Purgatory

“Line up on the black line for chow. Line up on the black line for chow.” We heard this three times a day. 7am, 12pm, and 5pm. Everyday. “Chow”. “Food”. Yeah right. The food that is served in the county jails is terrible. Less than a happy meals portion of food I wouldn’t feed to a dog. Mystery meat. “Mechanically separated chicken” three times a day. I would expect that the food served in Auschwitz was about the same quality as the bullshit we were eating all the time. Oh, you can order food from the commissary list, sure. If you are willing to spend 85 cents on a Ramen noodle. And everyone is. Everything in jail is the same all the time. Its like Groundhog day. Same food, same TV channel, Same schedule, Same lying ass dudes- tellin the same old bullshit lies day in and day out. Same spades games, poker, pushups, books, and walking laps in the day room. Sitting on steal benches, steal toilets, and iron bunks. Bars on the windows and see through shower curtains. Its like a dream world. All I could do was my best to pass time as quickly as possible, try and keep a level head, stay humble, keep my nose clean, and hope for the best, all while preparing for the worst. I guess its kinda like the discomfort in an emergency waiting room. Pacing, for bad news.

Shortly after my termination, I went into sort of a trance. A brokenness. I was numb and lost. This was the most alone I have ever felt. But I was an inmate worker(trustee) so that helped with the passing of time. I was strictly robotic though. No emotion. Just wake up, do job, eat lunch, work out, shower, nap, eat dinner, play poker, and repeat. EVERY SINGLE DAY. Nothing changed. it was always the same day over and over and over again.

I enrolled into any class or program i was able to. IOP, AA/NA meetings, church. Anything i could do to not only help myself on the inside, but to hopefully help my future and my case. I tried my best to make the most of this abundance of time on my hands. So, with being a trustee, and being in programs, all in all my time finally started to move along quite well. My fog started to lift, and I started to feel more and more like the real me. I was really paying attention in the classes, participating, and making a sincere effort towards change- for the first time in a long time. Believe it or not, but there were actually times when i felt grateful to be locked up. The quality of life i was experiencing was better than it was at many times in my life. This last sentence speaks volumes for the lifestyle of active addiction. To think that jail is better than my life has been at many different times. I was eating regularly, I was working, learning, working out, praying, and actually getting better. Even though the food here sucked, it was better than the donuts i pulled out of that dunkin donuts dumpster every morning, that’s for sure.
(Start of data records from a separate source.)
(** * Brookline cablecast pipeline: downloader, uploader and their ledgers

    A shallow embedding of [brookline_downloader.py] and
    [brookline_uploader.py].  The two Python classes keep their state in
    object fields and talk to a browser, a clock and a disk; here that
    state is one record per class, threaded through a small state and
    exception monad.  What the outside world answers (which elements a
    page has, whether a click goes through, whether a file can be
    written) is data handed to the functions, so every function below is
    executable.

    Conventions.
    - Clock readings ([time.time()]) are integers, in seconds.  Time
      passes in [time.sleep] and in a [WebDriverWait] that times out;
      every other call is taken to be instantaneous.
    - A [datetime] is an integer number of seconds on the local
      calendar; [datetime(y, m, d)] is midnight of that day.
    - Python [set]s of strings are [gset string]; lists are lists.
    - [print] calls are left out. *)

From Stdlib Require Import ZArith String Ascii List Lia Permutation.
From stdpp Require Import gmap strings list pretty.

Set Warnings "-register-all".
Open Scope Z_scope.

(** ** Python exceptions, and a state monad that can raise *)

Inductive exn :=
| OSError
| JSONDecodeError
| AttributeError
| TypeError
| ValueError
| IndexError
| NoSuchElementException
| TimeoutException
| NoSuchWindowException
| WebDriverException.

#[global] Instance exn_eq_dec : EqDecision exn.
Proof. solve_decision. Defined.

(** [TimeoutException] is the only one the uploader's [except
    TimeoutException] clauses catch. *)
Definition is_timeout (e : exn) : bool :=
  match e with TimeoutException => true | _ => false end.

(** A call returns a value, raises, or is still inside a [while] loop
    when the rounds it was allowed are used up. *)
Inductive outcome (S A : Type) :=
| Ok (a : A) (s : S)
| Raised (e : exn) (s : S)
| Unfinished (s : S).
Arguments Ok {S A} a s.
Arguments Raised {S A} e s.
Arguments Unfinished {S A} s.

Definition M (S A : Type) : Type := S -> outcome S A.

Definition ret {S A} (a : A) : M S A := fun s => Ok a s.

Definition bind {S A B} (c : M S A) (k : A -> M S B) : M S B :=
  fun s => match c s with
           | Ok a s' => k a s'
           | Raised e s' => Raised e s'
           | Unfinished s' => Unfinished s'
           end.

Definition raise {S A} (e : exn) : M S A := fun s => Raised e s.

(** [try: c  except Exception as e: h e].  Effects of [c] made before the
    exception stay. *)
Definition try_except {S A} (c : M S A) (h : exn -> M S A) : M S A :=
  fun s => match c s with
           | Ok a s' => Ok a s'
           | Raised e s' => h e s'
           | Unfinished s' => Unfinished s'
           end.

(** [try: c  except TimeoutException: h]; other exceptions go on. *)
Definition try_except_timeout {S A} (c : M S A) (h : M S A) : M S A :=
  try_except c (fun e => if is_timeout e then h else raise e).

Definition get {S} : M S S := fun s => Ok s s.
Definition gets {S A} (f : S -> A) : M S A := fun s => Ok (f s) s.
Definition modify {S} (f : S -> S) : M S unit := fun s => Ok tt (f s).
My attorney came to see me pretty regularly. “You’re fucked. You’re going to prison, and there is nothing I can do.” Was pretty much all he said. That was reassuring. But he has always been pretty honest with me, so at least he didn’t give me false hope. On one particular visit, he told me that we should be expecting new charges coming down, but it should only be misdemeanor theft- because of the nature of the crime, and the prosecutor who was handling it. So that was good and bad news. New charge, bad. Misdemeanor, good. I had enough felonies as it was.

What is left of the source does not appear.